INFORMATION
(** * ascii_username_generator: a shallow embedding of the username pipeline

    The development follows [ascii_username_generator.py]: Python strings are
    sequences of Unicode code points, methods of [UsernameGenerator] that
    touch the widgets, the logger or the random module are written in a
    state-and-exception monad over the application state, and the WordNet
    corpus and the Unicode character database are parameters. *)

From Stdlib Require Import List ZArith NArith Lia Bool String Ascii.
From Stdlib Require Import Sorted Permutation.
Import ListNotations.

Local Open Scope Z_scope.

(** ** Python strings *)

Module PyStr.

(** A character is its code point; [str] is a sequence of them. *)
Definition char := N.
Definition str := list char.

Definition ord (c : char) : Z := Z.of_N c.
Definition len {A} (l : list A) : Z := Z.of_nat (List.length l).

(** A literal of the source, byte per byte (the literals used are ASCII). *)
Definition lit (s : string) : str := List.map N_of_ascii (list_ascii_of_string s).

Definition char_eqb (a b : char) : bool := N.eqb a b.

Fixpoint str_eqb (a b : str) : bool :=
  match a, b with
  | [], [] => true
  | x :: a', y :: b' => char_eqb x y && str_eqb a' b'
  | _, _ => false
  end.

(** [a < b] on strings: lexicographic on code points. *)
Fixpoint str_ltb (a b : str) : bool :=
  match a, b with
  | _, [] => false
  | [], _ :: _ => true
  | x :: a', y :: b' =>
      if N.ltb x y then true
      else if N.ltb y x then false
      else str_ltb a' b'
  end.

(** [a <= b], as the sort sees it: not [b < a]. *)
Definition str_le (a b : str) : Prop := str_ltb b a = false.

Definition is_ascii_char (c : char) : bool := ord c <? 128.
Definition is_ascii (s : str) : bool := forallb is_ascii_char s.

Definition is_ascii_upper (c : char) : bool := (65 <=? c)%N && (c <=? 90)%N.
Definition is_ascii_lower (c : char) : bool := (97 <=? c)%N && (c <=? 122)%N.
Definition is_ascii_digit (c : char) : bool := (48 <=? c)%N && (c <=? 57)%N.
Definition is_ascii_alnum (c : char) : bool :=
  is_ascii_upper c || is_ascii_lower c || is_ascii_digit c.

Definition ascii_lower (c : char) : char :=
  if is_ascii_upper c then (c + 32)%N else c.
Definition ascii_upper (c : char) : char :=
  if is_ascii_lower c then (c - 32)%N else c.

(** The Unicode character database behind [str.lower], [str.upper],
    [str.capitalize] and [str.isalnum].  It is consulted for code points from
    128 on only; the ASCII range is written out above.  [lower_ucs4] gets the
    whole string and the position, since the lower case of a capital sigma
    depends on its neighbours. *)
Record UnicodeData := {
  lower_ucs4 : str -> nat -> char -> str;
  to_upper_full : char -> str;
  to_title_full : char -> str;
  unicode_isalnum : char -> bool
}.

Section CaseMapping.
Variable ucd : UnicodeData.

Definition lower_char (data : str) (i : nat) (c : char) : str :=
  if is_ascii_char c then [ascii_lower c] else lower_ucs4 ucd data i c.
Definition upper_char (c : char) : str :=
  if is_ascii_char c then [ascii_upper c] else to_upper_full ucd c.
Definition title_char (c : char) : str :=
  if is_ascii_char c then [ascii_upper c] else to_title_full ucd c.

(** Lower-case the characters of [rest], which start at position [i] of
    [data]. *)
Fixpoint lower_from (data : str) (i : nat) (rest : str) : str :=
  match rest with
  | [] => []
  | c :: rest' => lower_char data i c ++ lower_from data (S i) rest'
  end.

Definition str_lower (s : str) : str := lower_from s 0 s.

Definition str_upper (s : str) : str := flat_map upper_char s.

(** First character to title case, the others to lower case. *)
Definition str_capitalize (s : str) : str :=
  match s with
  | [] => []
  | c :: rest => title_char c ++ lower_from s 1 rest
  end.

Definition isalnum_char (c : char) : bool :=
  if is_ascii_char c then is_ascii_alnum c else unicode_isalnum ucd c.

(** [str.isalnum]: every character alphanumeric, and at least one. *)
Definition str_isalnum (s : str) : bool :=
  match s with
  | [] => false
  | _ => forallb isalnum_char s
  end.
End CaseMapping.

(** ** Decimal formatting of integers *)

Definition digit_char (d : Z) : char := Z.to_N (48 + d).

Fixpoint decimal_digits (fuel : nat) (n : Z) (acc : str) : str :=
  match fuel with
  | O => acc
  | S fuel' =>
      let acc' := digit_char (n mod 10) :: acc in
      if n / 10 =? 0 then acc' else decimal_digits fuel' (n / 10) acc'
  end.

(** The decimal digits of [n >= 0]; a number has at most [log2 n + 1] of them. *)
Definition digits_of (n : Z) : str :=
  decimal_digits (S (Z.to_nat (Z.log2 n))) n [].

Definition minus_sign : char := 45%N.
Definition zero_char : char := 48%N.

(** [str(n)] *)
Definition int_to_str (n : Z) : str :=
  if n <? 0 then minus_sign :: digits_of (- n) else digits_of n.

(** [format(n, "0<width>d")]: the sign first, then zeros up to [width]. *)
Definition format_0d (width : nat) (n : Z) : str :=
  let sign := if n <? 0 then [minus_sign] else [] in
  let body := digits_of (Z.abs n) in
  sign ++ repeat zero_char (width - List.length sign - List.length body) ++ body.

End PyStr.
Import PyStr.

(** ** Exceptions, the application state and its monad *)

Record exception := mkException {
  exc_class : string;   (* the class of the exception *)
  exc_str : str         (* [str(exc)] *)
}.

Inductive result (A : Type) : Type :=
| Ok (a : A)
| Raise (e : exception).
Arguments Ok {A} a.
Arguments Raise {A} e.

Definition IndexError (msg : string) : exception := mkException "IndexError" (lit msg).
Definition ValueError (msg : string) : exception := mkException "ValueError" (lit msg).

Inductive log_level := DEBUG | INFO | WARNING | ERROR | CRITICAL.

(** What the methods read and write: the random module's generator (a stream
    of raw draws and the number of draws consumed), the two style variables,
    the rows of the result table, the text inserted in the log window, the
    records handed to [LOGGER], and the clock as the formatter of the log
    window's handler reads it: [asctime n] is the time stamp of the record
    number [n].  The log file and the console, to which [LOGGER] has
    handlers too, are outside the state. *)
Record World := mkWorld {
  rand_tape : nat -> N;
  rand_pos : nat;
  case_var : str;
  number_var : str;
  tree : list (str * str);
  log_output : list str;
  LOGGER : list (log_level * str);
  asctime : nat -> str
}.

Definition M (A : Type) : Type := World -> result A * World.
...
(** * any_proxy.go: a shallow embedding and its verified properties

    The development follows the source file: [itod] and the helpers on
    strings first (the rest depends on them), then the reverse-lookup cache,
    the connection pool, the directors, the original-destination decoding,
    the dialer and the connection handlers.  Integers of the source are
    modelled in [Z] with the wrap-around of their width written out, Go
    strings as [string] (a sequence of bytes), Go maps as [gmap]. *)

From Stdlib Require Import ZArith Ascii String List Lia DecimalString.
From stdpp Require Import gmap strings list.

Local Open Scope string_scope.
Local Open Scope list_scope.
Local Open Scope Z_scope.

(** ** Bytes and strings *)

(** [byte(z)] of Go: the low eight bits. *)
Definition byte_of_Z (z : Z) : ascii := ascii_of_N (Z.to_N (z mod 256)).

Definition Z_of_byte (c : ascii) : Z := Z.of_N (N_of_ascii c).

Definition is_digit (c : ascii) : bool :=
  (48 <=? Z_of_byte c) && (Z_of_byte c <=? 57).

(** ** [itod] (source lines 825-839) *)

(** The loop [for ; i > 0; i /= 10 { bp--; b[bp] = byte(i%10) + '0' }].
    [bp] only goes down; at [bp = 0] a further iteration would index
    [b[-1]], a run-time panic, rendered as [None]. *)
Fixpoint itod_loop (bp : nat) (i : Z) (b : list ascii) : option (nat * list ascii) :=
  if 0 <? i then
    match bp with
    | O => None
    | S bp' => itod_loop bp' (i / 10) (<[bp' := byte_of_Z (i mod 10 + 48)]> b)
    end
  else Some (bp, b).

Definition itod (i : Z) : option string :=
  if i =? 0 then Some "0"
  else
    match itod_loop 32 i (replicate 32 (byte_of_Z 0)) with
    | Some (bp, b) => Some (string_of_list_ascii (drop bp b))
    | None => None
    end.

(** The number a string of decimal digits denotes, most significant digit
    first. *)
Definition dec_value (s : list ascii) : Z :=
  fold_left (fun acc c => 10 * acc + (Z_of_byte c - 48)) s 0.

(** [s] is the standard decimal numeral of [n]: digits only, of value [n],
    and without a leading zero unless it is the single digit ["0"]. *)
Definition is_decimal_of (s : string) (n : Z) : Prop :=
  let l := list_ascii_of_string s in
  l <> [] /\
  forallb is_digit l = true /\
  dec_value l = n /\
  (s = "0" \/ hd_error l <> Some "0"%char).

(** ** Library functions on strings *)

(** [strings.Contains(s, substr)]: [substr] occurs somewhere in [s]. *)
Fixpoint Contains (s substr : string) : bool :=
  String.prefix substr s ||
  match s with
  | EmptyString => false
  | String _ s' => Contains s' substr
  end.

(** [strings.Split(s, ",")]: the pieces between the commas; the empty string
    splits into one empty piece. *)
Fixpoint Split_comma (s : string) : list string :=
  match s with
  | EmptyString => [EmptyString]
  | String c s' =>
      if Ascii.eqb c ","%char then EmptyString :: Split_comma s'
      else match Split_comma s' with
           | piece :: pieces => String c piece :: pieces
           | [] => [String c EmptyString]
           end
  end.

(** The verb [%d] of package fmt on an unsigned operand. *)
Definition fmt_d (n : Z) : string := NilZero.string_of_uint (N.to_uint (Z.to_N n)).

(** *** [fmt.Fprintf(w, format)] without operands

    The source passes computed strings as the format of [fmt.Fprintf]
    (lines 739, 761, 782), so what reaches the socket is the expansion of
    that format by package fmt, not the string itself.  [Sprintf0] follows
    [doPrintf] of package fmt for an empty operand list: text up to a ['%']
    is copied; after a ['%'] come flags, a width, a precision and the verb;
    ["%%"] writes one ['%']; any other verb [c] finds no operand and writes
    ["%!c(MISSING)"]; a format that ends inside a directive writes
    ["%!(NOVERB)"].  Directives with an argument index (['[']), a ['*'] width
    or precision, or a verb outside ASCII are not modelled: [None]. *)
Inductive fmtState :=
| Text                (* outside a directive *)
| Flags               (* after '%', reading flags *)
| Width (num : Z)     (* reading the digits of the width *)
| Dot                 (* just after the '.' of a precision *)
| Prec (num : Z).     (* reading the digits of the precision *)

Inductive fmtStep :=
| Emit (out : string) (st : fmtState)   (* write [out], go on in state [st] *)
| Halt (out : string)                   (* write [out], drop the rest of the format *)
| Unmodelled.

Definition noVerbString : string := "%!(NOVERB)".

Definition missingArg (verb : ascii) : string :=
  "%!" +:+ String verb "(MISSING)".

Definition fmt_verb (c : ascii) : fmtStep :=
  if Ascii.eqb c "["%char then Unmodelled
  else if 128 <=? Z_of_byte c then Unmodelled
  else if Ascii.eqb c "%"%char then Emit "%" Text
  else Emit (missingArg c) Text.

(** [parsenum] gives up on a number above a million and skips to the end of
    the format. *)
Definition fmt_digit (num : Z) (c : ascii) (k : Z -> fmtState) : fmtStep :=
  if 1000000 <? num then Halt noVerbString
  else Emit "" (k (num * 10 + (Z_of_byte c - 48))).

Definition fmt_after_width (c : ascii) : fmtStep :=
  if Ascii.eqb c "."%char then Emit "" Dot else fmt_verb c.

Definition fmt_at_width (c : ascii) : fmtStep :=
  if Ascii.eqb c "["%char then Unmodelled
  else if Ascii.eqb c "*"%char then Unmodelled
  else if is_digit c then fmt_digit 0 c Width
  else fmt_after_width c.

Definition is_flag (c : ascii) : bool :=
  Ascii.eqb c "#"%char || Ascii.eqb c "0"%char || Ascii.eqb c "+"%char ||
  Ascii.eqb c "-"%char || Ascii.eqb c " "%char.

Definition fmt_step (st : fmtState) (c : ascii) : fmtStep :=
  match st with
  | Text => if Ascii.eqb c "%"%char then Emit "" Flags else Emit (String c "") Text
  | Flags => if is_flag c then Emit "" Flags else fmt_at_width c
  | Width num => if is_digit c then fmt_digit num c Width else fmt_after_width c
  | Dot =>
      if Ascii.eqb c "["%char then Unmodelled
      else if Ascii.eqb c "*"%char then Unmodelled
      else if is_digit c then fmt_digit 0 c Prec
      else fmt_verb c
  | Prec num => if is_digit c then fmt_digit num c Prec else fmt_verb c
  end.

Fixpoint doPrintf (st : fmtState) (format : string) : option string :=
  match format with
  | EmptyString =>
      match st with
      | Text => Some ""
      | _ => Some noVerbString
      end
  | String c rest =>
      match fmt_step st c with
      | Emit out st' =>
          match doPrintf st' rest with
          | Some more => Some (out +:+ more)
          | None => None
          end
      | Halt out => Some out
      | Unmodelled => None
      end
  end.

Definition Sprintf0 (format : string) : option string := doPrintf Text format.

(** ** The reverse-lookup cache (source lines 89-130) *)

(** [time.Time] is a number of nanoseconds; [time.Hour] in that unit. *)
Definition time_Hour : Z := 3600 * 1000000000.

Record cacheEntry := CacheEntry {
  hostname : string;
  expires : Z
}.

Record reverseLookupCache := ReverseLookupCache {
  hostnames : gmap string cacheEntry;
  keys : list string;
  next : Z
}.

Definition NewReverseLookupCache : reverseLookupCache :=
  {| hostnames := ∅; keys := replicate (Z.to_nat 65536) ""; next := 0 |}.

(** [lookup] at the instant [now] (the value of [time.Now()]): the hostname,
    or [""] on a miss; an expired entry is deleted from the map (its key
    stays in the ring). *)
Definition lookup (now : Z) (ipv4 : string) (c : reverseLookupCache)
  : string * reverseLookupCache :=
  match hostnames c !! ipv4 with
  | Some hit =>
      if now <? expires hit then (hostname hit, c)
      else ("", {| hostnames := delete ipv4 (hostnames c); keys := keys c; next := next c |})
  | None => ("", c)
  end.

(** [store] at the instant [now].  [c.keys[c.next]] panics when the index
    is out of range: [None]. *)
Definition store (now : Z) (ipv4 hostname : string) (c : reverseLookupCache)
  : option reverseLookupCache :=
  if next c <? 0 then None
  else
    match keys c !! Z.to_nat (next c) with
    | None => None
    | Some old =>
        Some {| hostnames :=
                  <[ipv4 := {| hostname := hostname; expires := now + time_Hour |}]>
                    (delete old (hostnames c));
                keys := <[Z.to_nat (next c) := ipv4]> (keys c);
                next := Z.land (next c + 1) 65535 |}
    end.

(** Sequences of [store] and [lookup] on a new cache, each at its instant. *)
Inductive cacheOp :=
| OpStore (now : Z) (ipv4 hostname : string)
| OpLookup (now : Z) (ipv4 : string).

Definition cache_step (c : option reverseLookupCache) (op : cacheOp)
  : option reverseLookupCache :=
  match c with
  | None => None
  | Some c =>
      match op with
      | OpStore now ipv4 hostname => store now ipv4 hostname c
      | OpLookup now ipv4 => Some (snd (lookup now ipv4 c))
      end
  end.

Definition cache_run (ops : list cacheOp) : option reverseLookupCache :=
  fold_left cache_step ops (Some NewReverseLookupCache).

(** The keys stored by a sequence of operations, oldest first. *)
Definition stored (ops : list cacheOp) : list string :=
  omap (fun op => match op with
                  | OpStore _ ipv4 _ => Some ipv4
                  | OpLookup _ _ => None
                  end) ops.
---
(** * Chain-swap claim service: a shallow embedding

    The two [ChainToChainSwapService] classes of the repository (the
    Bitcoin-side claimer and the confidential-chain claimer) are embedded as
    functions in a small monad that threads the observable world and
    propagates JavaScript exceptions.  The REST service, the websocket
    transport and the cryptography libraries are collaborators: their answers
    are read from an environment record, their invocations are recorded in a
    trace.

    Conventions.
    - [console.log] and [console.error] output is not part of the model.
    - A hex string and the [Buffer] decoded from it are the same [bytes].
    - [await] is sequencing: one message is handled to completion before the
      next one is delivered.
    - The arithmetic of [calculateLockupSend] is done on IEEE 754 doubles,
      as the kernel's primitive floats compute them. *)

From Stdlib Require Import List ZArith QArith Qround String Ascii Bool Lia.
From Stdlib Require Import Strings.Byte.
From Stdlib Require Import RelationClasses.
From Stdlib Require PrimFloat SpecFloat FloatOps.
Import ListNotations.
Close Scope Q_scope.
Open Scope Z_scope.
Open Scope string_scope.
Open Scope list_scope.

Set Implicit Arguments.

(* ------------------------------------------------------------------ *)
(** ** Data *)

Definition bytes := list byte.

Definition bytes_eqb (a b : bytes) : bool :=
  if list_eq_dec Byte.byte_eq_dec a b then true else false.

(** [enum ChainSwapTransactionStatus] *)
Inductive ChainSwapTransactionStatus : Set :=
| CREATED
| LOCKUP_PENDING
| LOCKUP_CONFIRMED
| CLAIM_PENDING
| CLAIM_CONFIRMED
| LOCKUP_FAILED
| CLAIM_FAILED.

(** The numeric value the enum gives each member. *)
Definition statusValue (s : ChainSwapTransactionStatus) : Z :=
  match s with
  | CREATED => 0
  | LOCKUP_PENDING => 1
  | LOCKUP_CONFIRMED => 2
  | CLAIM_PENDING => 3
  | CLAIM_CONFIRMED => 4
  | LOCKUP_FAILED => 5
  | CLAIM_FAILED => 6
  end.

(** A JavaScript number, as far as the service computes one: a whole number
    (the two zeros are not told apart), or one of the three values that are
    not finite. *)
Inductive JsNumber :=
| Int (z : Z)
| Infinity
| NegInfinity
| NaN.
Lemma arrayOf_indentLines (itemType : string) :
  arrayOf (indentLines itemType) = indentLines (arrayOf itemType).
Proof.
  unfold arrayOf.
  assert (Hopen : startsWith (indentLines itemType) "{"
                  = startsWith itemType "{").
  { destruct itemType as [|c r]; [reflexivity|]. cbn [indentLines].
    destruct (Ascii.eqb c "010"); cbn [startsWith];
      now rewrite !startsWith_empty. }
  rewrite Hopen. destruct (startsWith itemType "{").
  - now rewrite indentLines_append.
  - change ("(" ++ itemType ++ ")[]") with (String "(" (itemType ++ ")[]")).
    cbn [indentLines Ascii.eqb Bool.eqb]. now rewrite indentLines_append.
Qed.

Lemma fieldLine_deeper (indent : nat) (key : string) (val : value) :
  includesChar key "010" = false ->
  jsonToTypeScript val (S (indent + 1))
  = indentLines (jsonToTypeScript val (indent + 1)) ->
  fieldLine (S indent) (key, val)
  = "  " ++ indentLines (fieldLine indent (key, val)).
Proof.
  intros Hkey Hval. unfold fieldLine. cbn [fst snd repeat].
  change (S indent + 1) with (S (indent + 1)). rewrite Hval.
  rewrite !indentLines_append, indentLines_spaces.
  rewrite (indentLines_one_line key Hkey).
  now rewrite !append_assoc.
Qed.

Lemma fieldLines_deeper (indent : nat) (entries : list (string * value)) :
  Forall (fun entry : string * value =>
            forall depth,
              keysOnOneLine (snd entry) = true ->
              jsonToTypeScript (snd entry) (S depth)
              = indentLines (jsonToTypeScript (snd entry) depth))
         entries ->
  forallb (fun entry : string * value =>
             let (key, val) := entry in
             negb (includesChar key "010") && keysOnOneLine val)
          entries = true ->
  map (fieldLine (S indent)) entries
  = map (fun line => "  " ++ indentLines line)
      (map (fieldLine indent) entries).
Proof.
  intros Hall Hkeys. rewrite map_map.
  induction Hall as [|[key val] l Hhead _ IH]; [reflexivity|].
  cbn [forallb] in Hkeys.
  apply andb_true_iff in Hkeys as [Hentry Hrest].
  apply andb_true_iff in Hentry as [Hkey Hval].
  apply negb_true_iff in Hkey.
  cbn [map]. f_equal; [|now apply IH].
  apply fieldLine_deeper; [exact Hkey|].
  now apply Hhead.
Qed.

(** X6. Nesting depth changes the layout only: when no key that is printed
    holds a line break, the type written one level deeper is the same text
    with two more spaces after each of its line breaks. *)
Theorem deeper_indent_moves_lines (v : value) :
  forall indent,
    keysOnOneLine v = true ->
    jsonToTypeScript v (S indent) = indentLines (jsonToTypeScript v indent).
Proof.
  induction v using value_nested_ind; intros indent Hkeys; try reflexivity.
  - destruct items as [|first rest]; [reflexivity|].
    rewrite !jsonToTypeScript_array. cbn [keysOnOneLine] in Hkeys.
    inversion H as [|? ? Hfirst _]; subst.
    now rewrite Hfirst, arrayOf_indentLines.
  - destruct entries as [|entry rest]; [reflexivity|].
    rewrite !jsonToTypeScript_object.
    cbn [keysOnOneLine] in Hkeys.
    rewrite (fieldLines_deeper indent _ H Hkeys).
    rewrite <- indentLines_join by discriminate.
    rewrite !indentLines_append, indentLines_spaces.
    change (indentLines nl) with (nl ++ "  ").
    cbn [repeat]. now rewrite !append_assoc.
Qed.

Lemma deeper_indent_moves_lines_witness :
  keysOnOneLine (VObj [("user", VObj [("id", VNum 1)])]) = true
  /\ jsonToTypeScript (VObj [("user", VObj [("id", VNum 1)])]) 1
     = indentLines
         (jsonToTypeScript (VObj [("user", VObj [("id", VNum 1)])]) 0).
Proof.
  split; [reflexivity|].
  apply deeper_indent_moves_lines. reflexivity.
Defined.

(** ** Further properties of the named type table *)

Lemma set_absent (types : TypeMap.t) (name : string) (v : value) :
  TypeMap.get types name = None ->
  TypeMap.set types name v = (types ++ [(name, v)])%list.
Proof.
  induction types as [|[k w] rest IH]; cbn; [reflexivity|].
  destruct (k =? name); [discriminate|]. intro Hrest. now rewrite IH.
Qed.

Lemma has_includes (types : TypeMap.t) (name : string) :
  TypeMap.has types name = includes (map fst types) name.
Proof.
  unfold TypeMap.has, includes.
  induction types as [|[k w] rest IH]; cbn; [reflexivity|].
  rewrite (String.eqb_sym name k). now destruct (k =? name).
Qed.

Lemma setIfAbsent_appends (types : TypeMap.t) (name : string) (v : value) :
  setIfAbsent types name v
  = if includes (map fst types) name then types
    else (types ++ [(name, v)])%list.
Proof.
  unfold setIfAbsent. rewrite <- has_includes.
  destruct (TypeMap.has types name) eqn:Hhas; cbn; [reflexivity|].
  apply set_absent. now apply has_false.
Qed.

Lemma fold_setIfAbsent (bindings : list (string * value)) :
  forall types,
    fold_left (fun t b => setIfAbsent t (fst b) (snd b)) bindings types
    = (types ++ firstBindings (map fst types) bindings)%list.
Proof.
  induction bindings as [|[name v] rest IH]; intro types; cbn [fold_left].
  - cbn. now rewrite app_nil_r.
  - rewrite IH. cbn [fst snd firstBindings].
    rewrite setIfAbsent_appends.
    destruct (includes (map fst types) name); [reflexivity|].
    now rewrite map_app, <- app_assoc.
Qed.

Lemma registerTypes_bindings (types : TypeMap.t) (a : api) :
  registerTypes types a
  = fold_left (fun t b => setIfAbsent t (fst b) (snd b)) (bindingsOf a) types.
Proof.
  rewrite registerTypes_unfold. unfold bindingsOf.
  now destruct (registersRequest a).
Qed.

TASK
In the listing above, find the line containing "- A hex string" and the line containing "Lemma arrayOf_indentLines (itemType", then quote both, plus every line between them, exactly as written.

OUTPUT OF THE EXERCISE
    - A hex string and the [Buffer] decoded from it are the same [bytes].
    - [await] is sequencing: one message is handled to completion before the
      next one is delivered.
    - The arithmetic of [calculateLockupSend] is done on IEEE 754 doubles,
      as the kernel's primitive floats compute them. *)

From Stdlib Require Import List ZArith QArith Qround String Ascii Bool Lia.
From Stdlib Require Import Strings.Byte.
From Stdlib Require Import RelationClasses.
From Stdlib Require PrimFloat SpecFloat FloatOps.
Import ListNotations.
Close Scope Q_scope.
Open Scope Z_scope.
Open Scope string_scope.
Open Scope list_scope.

Set Implicit Arguments.

(* ------------------------------------------------------------------ *)
(** ** Data *)

Definition bytes := list byte.

Definition bytes_eqb (a b : bytes) : bool :=
  if list_eq_dec Byte.byte_eq_dec a b then true else false.

(** [enum ChainSwapTransactionStatus] *)
Inductive ChainSwapTransactionStatus : Set :=
| CREATED
| LOCKUP_PENDING
| LOCKUP_CONFIRMED
| CLAIM_PENDING
| CLAIM_CONFIRMED
| LOCKUP_FAILED
| CLAIM_FAILED.

(** The numeric value the enum gives each member. *)
Definition statusValue (s : ChainSwapTransactionStatus) : Z :=
  match s with
  | CREATED => 0
  | LOCKUP_PENDING => 1
  | LOCKUP_CONFIRMED => 2
  | CLAIM_PENDING => 3
  | CLAIM_CONFIRMED => 4
  | LOCKUP_FAILED => 5
  | CLAIM_FAILED => 6
  end.

(** A JavaScript number, as far as the service computes one: a whole number
    (the two zeros are not told apart), or one of the three values that are
    not finite. *)
Inductive JsNumber :=
| Int (z : Z)
| Infinity
| NegInfinity
| NaN.
Lemma arrayOf_indentLines (itemType : string) :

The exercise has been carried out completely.